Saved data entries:

(* ===== verification/BillingRules.v ===== *)
(** Theorems on the request rules of [BillingExpr]: parsing what the editor builds
    gives the rules back, for the conditions that can be read back; the two kinds
    of conditions that cannot; splitting a combined expression. *)

From S2P Require Import Prelude Number Regex Json BillingExpr.
From stdpp Require Import options.

(** * Top-level splitting *)

Definition step_depth (d : Z) (c : N) : Z :=
  let d := if (c =? lparen)%N then (d + 1)%Z else d in
  if (c =? rparen)%N then (d - 1)%Z else d.

(** One of the two strings is a prefix of the other. *)
Definition compat (a b : jstr) : bool := startsWith a b || startsWith b a.

(** Reading [t] from depth [d] never meets a separator at depth 0, whatever
    follows; the final depth. *)
Fixpoint sealed (sep : jstr) (d : Z) (t : jstr) : option Z :=
  match t with
  | [] => Some d
  | c :: t' =>
    let d' := step_depth d c in
    if (d' =? 0)%Z && compat sep t then None else sealed sep d' t'
  end.

Lemma splitTop_go_cons sep d cur c s :
  splitTop_go sep d 0 cur (c :: s) =
  if (step_depth d c =? 0)%Z && startsWith (c :: s) sep
  then trim (rev cur) :: splitTop_go sep (step_depth d c) (length sep - 1) [] s
  else splitTop_go sep (step_depth d c) 0 (c :: cur) s.
Proof. easy. Qed.
(* ===== verification/TierExpr.v ===== *)
(** Model of [web/default/src/features/pricing/lib/tier-expr.ts]: the tiers of the
    visual pricing editor, the expression they are written as and the parser that reads
    such an expression back.  The estimator of the same source is in [TierEstimate]. *)

From S2P Require Import Prelude Number Regex Json BillingExpr.
From stdpp Require Import options.

(** * Tiers *)

Inductive CacheMode := CACHE_MODE_TIMED | CACHE_MODE_GENERIC.

#[export] Instance cache_mode_eq_dec : EqDecision CacheMode.
Proof. solve_decision. Defined.

Inductive InputValue := InNum (n : number) | InText (s : jstr).

Record TierConditionInput := { ti_var : jstr; ti_op : TierOp; ti_value : InputValue }.

(** The seven optional costs are listed by field, in the order of
    [BILLING_CACHE_VAR_MAP]. *)
Record VisualTier := {
  vt_label : jstr;
  vt_conditions : list TierConditionInput;
  vt_input : number;
  vt_output : number;
  vt_cache_mode : CacheMode;
  vt_extra : list (jstr * number)
}.

(** [Partial<VisualTier>] *)
Record PartialTier := {
  pa_label : option jstr;
  pa_conditions : option (list TierConditionInput);
  pa_input : option number;
  pa_output : option number;
  pa_cache_mode : option CacheMode;
  pa_extra : list (jstr * number)
}.

Definition partial (t : VisualTier) : PartialTier :=
  {| pa_label := Some (vt_label t); pa_conditions := Some (vt_conditions t);
     pa_input := Some (vt_input t); pa_output := Some (vt_output t);
     pa_cache_mode := Some (vt_cache_mode t); pa_extra := vt_extra t |}.
(* ===== verification/TierEstimate.v ===== *)
(** Model of the estimator of [web/default/src/features/pricing/lib/tier-expr.ts]:
    [evalExprLocally] and [exprUsesExtraVars].

    The estimator hands the expression to the engine ([new Function]).  The part of the
    language that billing expressions are written in - numbers, double-quoted strings,
    names, calls of the functions it is given, [+ - * /], comparisons, [&&], [||], [!] and
    the conditional - is modelled by a lexer, a recursive-descent parser and an evaluator.
    What the engine does with any other text is a parameter. *)

From S2P Require Import Prelude Number Regex Json BillingExpr TierExpr.
From stdpp Require Import options.

(** * Tokens *)

Inductive punct :=
| PPlus | PMinus | PStar | PSlash | PLt | PLe | PGt | PGe | PEq | PNe | PEqq | PNee
| PAnd | POr | PNot | PQuestion | PColon | PComma | POpen | PClose.

Inductive token :=
| TNum (n : number)
| TStr (s : jstr)
| TName (s : jstr)
| TPunct (p : punct).

Definition punct_text (p : punct) : jstr :=
  match p with
  | PPlus => "+" | PMinus => "-" | PStar => "*" | PSlash => "/" | PLt => "<" | PLe => "<="
  | PGt => ">" | PGe => ">=" | PEq => "==" | PNe => "!=" | PEqq => "===" | PNee => "!=="
  | PAnd => "&&" | POr => "||" | PNot => "!" | PQuestion => "?" | PColon => ":"
  | PComma => "," | POpen => "(" | PClose => ")"
  end.

(** The longest first; the texts in [other_puncts] are other operators of the language. *)
Definition puncts : list punct :=
  [PEqq; PNee; PEq; PNe; PLe; PGe; PAnd; POr; PPlus; PMinus; PStar; PSlash; PLt; PGt; PNot;
   PQuestion; PColon; PComma; POpen; PClose].

Definition other_puncts : list jstr :=
  ["++"; "--"; "**"; "//"; "/*"; "??"; "?."; "<<"; ">>"; "+="; "-="; "*="; "/="; "&&="; "||="].

Fixpoint first_punct (l : list punct) (s : jstr) : option (punct * jstr) :=
  match l with
  | [] => None
  | p :: l' =>
    match strip_prefix (punct_text p) s with
    | Some rest => Some (p, rest)
    | None => first_punct l' s
    end
  end.

Definition starts_with (w s : jstr) : bool :=
  match strip_prefix w s with Some _ => true | None => false end.

Definition lex_punct (s : jstr) : option (punct * jstr) :=
  if existsb (fun w => starts_with w s) other_puncts then None else first_punct puncts s.

Definition name_start (c : N) : bool :=
  ((65 <=? c) && (c <=? 90))%N || ((97 <=? c) && (c <=? 122))%N || (c =? 95)%N || (c =? 36)%N.

Definition name_part (c : N) : bool := name_start c || is_digit c.

(** A unit that may not follow a numeric literal. *)
Definition num_stop (c : N) : bool := name_part c || (c =? 46)%N || (c =? backslash)%N.

(** The integer digits of a literal: no leading zero in front of other digits. *)
Definition plain_int (ip : jstr) : bool :=
  match ip with 48%N :: _ :: _ => false | _ => true end.

Definition next_is (c : N) (s : jstr) : bool := match s with x :: _ => (x =? c)%N | [] => false end.

(** [DecimalLiteral]; the unit behind it may not be a digit or start a name. *)
Definition lex_number (s : jstr) : option (number * jstr) :=
  let '(ip, r) := span is_digit s in
  let '(fp, r') := if next_is 46%N r then span is_digit (drop 1 r) else ([], r) in
  match ip ++ fp with
  | [] => None
  | ds =>
    let '(e, rest) := exponent_part r' in
    if plain_int ip && negb (match rest with c :: _ => num_stop c | [] => false end)
    then Some (of_decimal false (undigits ds) (e - Z.of_nat (length fp)), rest)
    else None
  end.

(** A string literal without escapes. *)
Definition lex_string (s : jstr) : option (jstr * jstr) :=
  match span (fun c => negb ((c =? dquote) || (c =? backslash) || (c =? lf) || (c =? 13))%N) s with
  | (w, q :: rest) => if (q =? dquote)%N then Some (w, rest) else None
  | _ => None
  end.

Fixpoint lex (fuel : nat) (s : jstr) : option (list token) :=
  match fuel, s with
  | _, [] => Some []
  | 0, _ => None
  | S f, c :: s' =>
    let more (t : token) (rest : jstr) := option_map (cons t) (lex f rest) in
    if is_space c then lex f s'
    else if name_start c then
      let '(w, rest) := span name_part s in
      if next_is backslash rest then None else more (TName w) rest
    else if is_digit c || ((c =? 46)%N && match s' with d :: _ => is_digit d | [] => false end) then
      match lex_number s with Some (n, rest) => more (TNum n) rest | None => None end
    else if (c =? dquote)%N then
      match lex_string s' with Some (w, rest) => more (TStr w) rest | None => None end
    else
      match lex_punct s with Some (p, rest) => more (TPunct p) rest | None => None end
  end.
(** A text the editor's rules are never built as, used for a fresh row. *)
Lemma agreed_after c gs w can :
  config_ok c -> Forall group_ok gs -> w_mode w = Visual -> w_config w = Some c -> w_groups w = gs ->
  deps_changed w = false -> canUseVisualRules (w_rules w) = Ret can ->
  exists w', commit w = Ret w' /\ agreed c gs w'.
Proof.
  intros Hc Hgs Hm Hcfg Hg Hd Hcan.
  destruct (commit_emits w can Hcan Hm) as (w' & H & (Sm & Sc & _ & Sg) & E & R); [now rewrite Hd|].
  exists w'. split; [exact H|]. split; try congruence.
  - left. congruence.
  - now rewrite E, Hcfg.
Qed.

(** an edit of the tiers or of the rules reaches the parent: after an action in visual
    mode on a settled editor whose tiers and rules can then be written and read, five commits
    later - and ever after - the parent holds exactly the expression of the edited tiers and
    the text of the edited rules, and the editor is still in visual mode with these tiers and
    rules. *)
Theorem edit_reaches_parent a w w1 can c gs n :
  w_mode w = Visual -> deps_changed w = false -> canUseVisualRules (w_rules w) = Ret can ->
  match a with ATier _ | ARules _ => True | _ => False end -> act a w = Ret w1 ->
  w_config w1 = Some c -> w_groups w1 = gs -> config_ok c -> Forall group_ok gs ->
  exists w', commits (S n) w1 = Ret w' /\ w_expr w' = kept_expr c /\ w_rules w' = buildRequestRuleExpr gs
    /\ w_mode w' = Visual /\ (w_config w' = Some c \/ w_config w' = Some (reread c)) /\ w_groups w' = gs.
Proof.
  intros Hm Hd Hcan Ha Hact Hcfg Hg Hc Hgs.
  assert (Hsame : w_mode w1 = Visual /\ deps_changed w1 = false /\ w_rules w1 = w_rules w).
  { destruct a; try easy; cbn [act] in Hact; rewrite ?Hcan, Hm in Hact; cbn [exc_bind] in Hact.
    - destruct (visual_edit _ _); injection Hact as <-; easy.
    - destruct can; injection Hact as <-; easy. }
  destruct Hsame as (Hm1 & Hd1 & Hr1). rewrite <- Hr1 in Hcan.
  destruct (agreed_after c gs w1 can Hc Hgs Hm1 Hcfg Hg Hd1 Hcan) as (w2 & H2 & Ha2).
  destruct (agreed_commits c gs n w2 Hc Hgs Ha2) as (w' & Hw & [Am Ac Ag Ae Ar]).
  exists w'. cbn [commits]. rewrite H2. easy.
Qed.

(** * Texts the visual editor cannot read *)

Lemma combine_plain e : combineBillingExpr e [] = trim e.
Proof. unfold combineBillingExpr. now destruct (trim e). Qed.

(** The world after a commit whose render and effects do not throw. *)
Definition after (w : World) (effective : jstr) (groups : list RequestRuleGroup) : World :=
  let emitted :=
    {| w_modelName := w_modelName w; w_expr := effective; w_rules := emitted_rules w;
       w_mode := w_mode w; w_config := w_config w; w_raw := w_raw w; w_groups := w_groups w;
       w_init := next_init w; w_seen := Some (props w) |} in
  if deps_changed w && negb (w_init w) then init_effect (w_expr w) (w_rules w) groups emitted else emitted.

Lemma commit_after w can effective groups :
  canUseVisualRules (w_rules w) = Ret can -> effectiveExpr w = Ret effective ->
  parse_groups (w_rules w) = Ret groups -> commit w = Ret (after w effective groups).
Proof.
  intros Hc He Hg. unfold commit, after. rewrite Hc, He. cbn [exc_bind].
  destruct (deps_changed w && negb (w_init w)); [|easy]. now rewrite Hg.
Qed.

(** The raw mode without rules. *)
Definition raw_world (model : option jstr) (expr raw : jstr) (init : bool) (seen : jstr) : World :=
  {| w_modelName := model; w_expr := expr; w_rules := []; w_mode := Raw; w_config := None; w_raw := raw;
     w_groups := []; w_init := init; w_seen := Some (model, seen, []) |}.

Lemma raw_commit model expr raw init seen br :
  splitBillingExprAndRequestRules raw = Ret br -> init = true \/ expr = seen ->
  commit (raw_world model expr raw init seen) = Ret (raw_world model (fst br) raw init expr).
Proof.
  intros Hs Hi. rewrite (commit_after _ true (fst br) []); [|easy| |easy].
  - unfold after, next_init, deps_changed, model_changed, raw_world, emitted_rules, props. cbn.
    rewrite option_seqb_refl, andb_true_r. destruct Hi as [-> | ->]; [now destruct (seen =s expr)|].
    now rewrite seqb_refl.
  - unfold effectiveExpr, raw_world. cbn [w_mode w_raw]. now rewrite Hs.
Qed.

(** The first change of the props takes the raw text from them. *)
Lemma raw_reinit model expr raw seen br :
  splitBillingExprAndRequestRules raw = Ret br -> (seen =s expr) = false -> truthy expr = true ->
  tryParseVisualConfig expr = None ->
  commit (raw_world model expr raw false seen) = Ret (raw_world model (fst br) (trim expr) true expr).
Proof.
  intros Hs Hne Ht Hp. rewrite (commit_after _ true (fst br) []); [|easy| |easy].
  - unfold after, next_init, deps_changed, model_changed, raw_world, emitted_rules, props, init_effect. cbn.
    rewrite option_seqb_refl, Hne. cbn. now rewrite Hp, Ht, combine_plain.
  - unfold effectiveExpr, raw_world. cbn [w_mode w_raw]. now rewrite Hs.
Qed.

The problem:
From the records above, copy only the lines starting with the line that holds "pa_output : option number;" and going on through the line that holds "Definition puncts : list", exactly as written.

The completed task:
  pa_output : option number;
  pa_cache_mode : option CacheMode;
  pa_extra : list (jstr * number)
}.

Definition partial (t : VisualTier) : PartialTier :=
  {| pa_label := Some (vt_label t); pa_conditions := Some (vt_conditions t);
     pa_input := Some (vt_input t); pa_output := Some (vt_output t);
     pa_cache_mode := Some (vt_cache_mode t); pa_extra := vt_extra t |}.
(* ===== verification/TierEstimate.v ===== *)
(** Model of the estimator of [web/default/src/features/pricing/lib/tier-expr.ts]:
    [evalExprLocally] and [exprUsesExtraVars].

    The estimator hands the expression to the engine ([new Function]).  The part of the
    language that billing expressions are written in - numbers, double-quoted strings,
    names, calls of the functions it is given, [+ - * /], comparisons, [&&], [||], [!] and
    the conditional - is modelled by a lexer, a recursive-descent parser and an evaluator.
    What the engine does with any other text is a parameter. *)

From S2P Require Import Prelude Number Regex Json BillingExpr TierExpr.
From stdpp Require Import options.

(** * Tokens *)

Inductive punct :=
| PPlus | PMinus | PStar | PSlash | PLt | PLe | PGt | PGe | PEq | PNe | PEqq | PNee
| PAnd | POr | PNot | PQuestion | PColon | PComma | POpen | PClose.

Inductive token :=
| TNum (n : number)
| TStr (s : jstr)
| TName (s : jstr)
| TPunct (p : punct).

Definition punct_text (p : punct) : jstr :=
  match p with
  | PPlus => "+" | PMinus => "-" | PStar => "*" | PSlash => "/" | PLt => "<" | PLe => "<="
  | PGt => ">" | PGe => ">=" | PEq => "==" | PNe => "!=" | PEqq => "===" | PNee => "!=="
  | PAnd => "&&" | POr => "||" | PNot => "!" | PQuestion => "?" | PColon => ":"
  | PComma => "," | POpen => "(" | PClose => ")"
  end.

(** The longest first; the texts in [other_puncts] are other operators of the language. *)
Definition puncts : list punct :=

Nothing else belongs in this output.